Jill Orr’s photographs of children from Avoca Primary School are participatory performances, scripted for the camera. Each individual child was masked up with white clay and asked to pose with their eyes shut and then with their eyes open. The clay gives the group a ritualised quality, as if each were part of a much larger event.
White faces loom up out of a dark ground, described by Orr as a void. On the surface these portraits are finely crafted, the skin of the masked face becomes one with the digital file to create a facial landscape. The materiality of the face and the photographic file are exposed for the viewer. Titling the series ‘vision’ Orr ventures into a ‘haptic visuality’ where “vision itself can be tactile, as though one were touching a film with one’s eyes”.[1]

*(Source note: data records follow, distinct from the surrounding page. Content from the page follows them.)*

Definition release_held (env : Env) (matches : HeldShare -> bool) : M () :=
  c ← get;
  _ ← modify (fun c => set_held c (filter (fun h => matches h = false) (held c)));
  settle_released env (filter (fun h => matches h = true) (held c)).

Definition of_job (id gen : Z) (h : HeldShare) : bool := (job_id (held_share h) =? id) && (held_generation h =? gen).

(** The transactions of a response, checked against the job. *)
Definition checked_txns (env : Env) (list : TxnList) (j : JobSection) : M JobTxns :=
  if bool_decide (txn_status list = StatusOk) then
    c ← get;
    let '(cache, txns) := intern_all (alive env) (txn_cache c) (Validation.txns list) in
    _ ← modify (fun c => set_shared c (accepted_hashes c) (relayed_blocks c) cache);
    matched ← or_panic (txns_match_job txns (txn_count j) (ShareMsg.merkle_branches j));
    mret (match matched with Ok _ => Jobs.Held txns | Err _ => Jobs.Refused HeaderMerkleMismatch end)
  else mret (Jobs.Refused Other).

Definition on_block_txns (env : Env) (plain : bytes) : M () :=
  if negb (bool_decide (bz <$> plain !! SELECTOR_AT = Some response.BLOCK_TXNS)) then mret () else
  match decode_txn_list plain response.BLOCK_TXNS with
  | Err _ => mret ()
  | Ok list =>
    c ← get;
    match position (fun r => req_job_id r =? job_index list) (txn_requests c) with
    | None => mret ()
    | Some at_ =>
      request ← or_panic (txn_requests c !! at_);
      _ ← modify (fun c => set_requests c (delete at_ (txn_requests c)));
      match Jobs.job (verifier c) (req_job_id request) (req_generation request) with
      | None => release_held env (fun h => job_id (held_share h) =? req_job_id request)
      | Some j =>
        txns ← checked_txns env list j;
        _ ← modify (fun c => set_verifier c (set_job_txns (verifier c) (req_job_id request) (req_generation request) txns).1);
        release_held env (of_job (req_job_id request) (req_generation request))
      end
    end
  end.

(** [while let Some(at) = ...]: a request sent meanwhile is not due yet, so there
    are as many turns as requests at most. *)
Fixpoint expire_loop (fuel : nat) (env : Env) : M () :=
  c ← get;
  match position (fun r => deadline r <=? instant_now env) (txn_requests c) with
  | None => mret ()
  | Some at_ =>
    match fuel with
    | O => or_panic None
    | S fuel =>
      request ← or_panic (txn_requests c !! at_);
      _ ← modify (fun c => set_requests c (delete at_ (txn_requests c)));
      _ ← modify (fun c => set_verifier c (set_job_txns (verifier c) (req_job_id request) (req_generation request) (Jobs.Refused Other)).1);
      _ ← release_held env (of_job (req_job_id request) (req_generation request));
      expire_loop fuel env
    end
  end.

Definition expire_txn_requests (env : Env) : M () :=
  c ← get; expire_loop (length (txn_requests c)) env.

Fixpoint release_jobs (env : Env) (jobs : list (Z * Z)) : M () :=
  match jobs with
  | [] => mret ()
  | (id, gen) :: rest => _ ← release_held env (of_job id gen); release_jobs env rest
  end.

Definition answer_orphaned_held (env : Env) : M () :=
  c ← get;
  let orphaned := filter (fun h => Jobs.job (verifier c) (job_id (held_share h)) (held_generation h) = None) (held c) in
  release_jobs env ((fun h => (job_id (held_share h), held_generation h)) <$> orphaned).

Definition parent_hold_due (now : Z) (h : HeldShare) : bool :=
  from_option (fun until => until <=? now) false (parent_hold_until h).

Definition expire_parent_holds (env : Env) : M () :=
  c ← get;
  if negb (existsb (parent_hold_due (instant_now env)) (held c)) then mret ()
  else release_held env (parent_hold_due (instant_now env)).

(** The tip and the template of the node; a new tip settles again the shares held
    for a parent. The rotation and the notification that follow are [AbwSlots]'. *)
Definition notify_tip_change (env : Env) (current : option bytes) (template : option TemplateSummary) : M () :=
  c ← get;
  if bool_decide (current <> tip (verifier c)) then
    _ ← modify (fun c => set_verifier c (set_template (set_tip (verifier c) current (unix_now env)) template).1);
    release_held env awaits_parent
  else modify (fun c => set_verifier c (set_template (verifier c) template).1).

(** What the connection's loop does with shares, each with what it meets: a message
    taken, a timer gone through, the node's tip looked at. *)
Inductive input :=
| ShareReceived (plain : bytes)
| BlockTxnsReceived (plain : bytes)
| TipLookedAt (current : option bytes) (template : option TemplateSummary)
| TxnRequestsExpire
| ParentHoldsExpire
| OrphansAnswered.

Definition handle (env : Env) (i : input) : M () :=
  match i with
  | ShareReceived plain => on_share env plain
  | BlockTxnsReceived plain => on_block_txns env plain
  | TipLookedAt current template => notify_tip_change env current template
  | TxnRequestsExpire => expire_txn_requests env
  | ParentHoldsExpire => expire_parent_holds env
  | OrphansAnswered => answer_orphaned_held env
  end.

(** [Drop]: the claims of the shares not answered are released. *)
Definition close (c : Connection) : Connection :=
  set_shared c
    (foldl (fun a hash => (hash_remove a hash).2) (accepted_hashes c) (omap claimed_hash (held c)))
    (relayed_blocks c) (txn_cache c).
End shares.
(** A slot's transactions set: what every slot inherits, or the transactions set. *)
Lemma set_job_txns_slots v id gen t i st' :
  jobs (set_job_txns v id gen t).1 !! i = Some (Some st') ->
  (blank st' /\ next_generation v <= generation st') \/
  (exists st, jobs v !! i = Some (Some st) /\ inherits st st' /\ (i <> Z.to_nat id \/ live_job v id gen = None)) \/
  exists st, i = Z.to_nat id /\ live_job v id gen = Some st /\ inherits (set_txns st t (checks st)) st'.
Proof.
  unfold set_job_txns. destruct (live_job v id gen) as [st|] eqn:Hl; [|intros Hi; right; left; exists st'; by split_and!; [| |right]].
  set (v1 := set_slot v (Z.to_nat id) _).
  assert (inherits_slots v1 (if holds_txns t then release_oldest_held_txns v1 else v1)) as [_ Hr]
    by (destruct (holds_txns t); [apply release_oldest_inherits|reflexivity]).
  cbn [fst]. intros Hi. destruct (Hr i st' Hi) as [?|(s1 & Hs1 & Hin)]; [by left|right].
  cbn in Hs1. apply list_lookup_insert_Some in Hs1 as [(<- & [= <-] & _)|[Hne Hs1]]; [right; by exists st|left].
  exists s1. split_and!; [done|done|left; congruence].
Qed.

Lemma record_block_check_slots v id gen digest check i st' :
  jobs (record_block_check v id gen digest check) !! i = Some (Some st') ->
  jobs v !! i = Some (Some st') \/
  exists st m, live_job v id gen = Some st /\ st' = set_txns st (txns st) (<[digest := check]> m) /\ (m = ∅ \/ m = checks st).
Proof.
  unfold record_block_check. destruct (live_job v id gen) as [st|] eqn:Hl; [|by left].
  cbn. intros [(_ & [= <-] & _)|[_ Hi]]%list_lookup_insert_Some; [right|by left].
  exists st, (if (MAX_BLOCK_CHECKS <=? size (checks st))%nat then ∅ else checks st). split_and!; [done|done|].
  destruct (MAX_BLOCK_CHECKS <=? size (checks st))%nat; auto.
Qed.

Lemma record_block_check_kept_txns v id gen digest check i st' :
  jobs (record_block_check v id gen digest check) !! i = Some (Some st') ->
  exists st, jobs v !! i = Some (Some st) /\ txns st' = txns st /\ generation st' = generation st /\ evicted st' = evicted st.
Proof.
  unfold record_block_check. destruct (live_job v id gen) as [st|] eqn:Hl; [|intros Hi; by exists st'].
  apply live_job_inv in Hl as (Hl & _).
  cbn. intros [(<- & [= <-] & _)|[_ Hi]]%list_lookup_insert_Some; [by exists st|by exists st'].
Qed.

Section credits.
Context `{Digests}.

Lemma verify_inherits v s abw now v2 r :
  jobs_ok v -> uint 8 (job_id s) -> next_generation v < 2 ^ 64 - 1 -> verify v s abw now = Some (v2, r) -> inherits_slots v v2.
Proof.
  intros Hv Hid Hng. unfold verify. destruct (rebuild v s abw) as [[share|]|] eqn:Hr; cbn [mbind option_bind]; [|by intros [= <- _]|done].
  destruct (rebuild_sections v s abw share Hr) as [jc Hjc]. unfold check_rebuilt.
  destruct (check_job_header v s share) as [[]|]; cbn [mbind option_bind]; [|by intros [= <- _]].
  destruct (_ || rb_is_block share).
  - destruct (install_sections v s (rb_raw_pow_hash share) now) as [[v3|]|] eqn:Hi; cbn [mbind option_bind]; [| |done].
    + intros [= <- _]. by eapply install_inherits.
    + by intros [= <- _].
  - cbn [mbind option_bind]. by intros [= <- _].
Qed.

(** ** The invariant of a connection *)

(** The share is rebuilt on the job: its coinbase, its header's merkle root and the
    fields the server reads from the job. *)
Record on_job (s : PowSubmit) (r : RebuiltShare) (j : JobSection) : Prop := {
  oj_coinbase : exists cb, coinbase_tx j cb (target_byte s) = Some (rb_coinbase_tx r) /\
    rb_coinbase_digest r = sha256d (coinb1 cb ++ coinb2 cb ++ [zb (Z.b2z (subsidy_only s))]);
  oj_header : exists h, rb_header r = serialize h /\
    Header.merkle_root h = job_merkle_root j (rb_coinbase_tx r) (subsidy_only s);
  oj_fields : rb_prev_hash r = ShareMsg.prev_hash j /\ rb_job_bits r = le_val (nbits j) /\ rb_height r = job_height j;
}.

(** The transactions are the job's, or the share's block has none. *)
Definition txns_of (s : PowSubmit) (j : JobSection) (txns : list bytes) : Prop :=
  txns = [] /\ (subsidy_only s = true \/ txn_count j = 0) \/
  txns_match_job txns (txn_count j) (ShareMsg.merkle_branches j) = Some (Ok ()).

(** The node was asked about a block of the job with this coinbase and the job's
    transactions, and found it valid. *)
Definition proposed (log : list Event) (j : JobSection) (digest : bytes) (version : Z) : Prop :=
  exists s gen r txns answer,
    Proposed s gen r txns answer ∈ log /\ on_job s r j /\ rb_coinbase_digest r = digest /\ rb_version r = version /\
    (answer = Ok None \/ answer = Ok (Some "duplicate"%string)) /\ txns_of s j txns.

(** The node found the share's job valid with the share's coinbase and a version that
    differs in the bits a miner rolls alone. *)
Definition validated (log : list Event) (s : PowSubmit) (r : RebuiltShare) : Prop :=
  exists j version, on_job s r j /\ proposed log j (rb_coinbase_digest r) version /\
    Z.land (Z.lxor version (rb_version r)) (lnot 32 VERSION_ROLLING_MASK) = 0.

Record slot_ok (log : list Event) (st : JobState) : Prop := {
  sl_checks : forall d version, checks st !! d = Some (Valid version) -> proposed log (installed_job st) d version;
  sl_txns : forall t, txns st = Jobs.Held t ->
    txns_match_job t (txn_count (installed_job st)) (ShareMsg.merkle_branches (installed_job st)) = Some (Ok ());
}.

(** A share as verified is rebuilt on the job of its generation, while it is installed. *)
Definition sound (v : Verifier) (s : PowSubmit) (verified : result Refusal RebuiltShare) : Prop :=
  forall r gen, verified = Ok r -> rb_job_generation r = Some gen ->
    gen < next_generation v /\ forall st, live_job v (job_id s) gen = Some st -> on_job s r (installed_job st).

Having the eyes alternating between closed and open evokes numerous metaphors for the viewer. Although the phrase ‘the eyes are the windows to the soul’ has been used in vernacular language for centuries, the orgins of the proverb have been hotly debated. Gregory Y. Titelmann presents the most thorough etymology. He says the saying: ‘eyes are the mirror/s of the soul’ can be traced back to Cicero (106-43 BC) who is quoted as saying ‘Ut imago est animi voltus sic indices oculi’ (the face is a picture of the mind as the eyes are its interpreter). Apparently the Latin version of the proverb is usually translated as ‘the face is the index of the mind’ and the French say ‘the eyes are the mirror of the soul’.[2]
Matthew 6:22-23 (King James Version)
The light of the body is the eye: if therefore thine eye be single, thy whole body shall be full of light.
But if thine eye be evil, thy whole body shall be full of darkness. If therefore the light that is in thee be darkness, how great is that darkness!
Although this series is a new approach for Jill Orr, since she usually performs her own photographs, in many ways it is a natural extension of her performative works. Like all of her best work, there is a dangerous edge here as children participate in their own agency.
Anne Marsh
Professor Anne Marsh is Associate Dean of Research at the Faculty of Art & Design, Monash University.
[1] See Laura U. Marks, The Skin of the Film: Intercultural Cinema, Embodiment, and the Senses, Duke University Press, Durham and London, 2000, p. xi.
[2] Random House Dictionary of Popular Proverbs and Sayings, Random House, New York, 1996.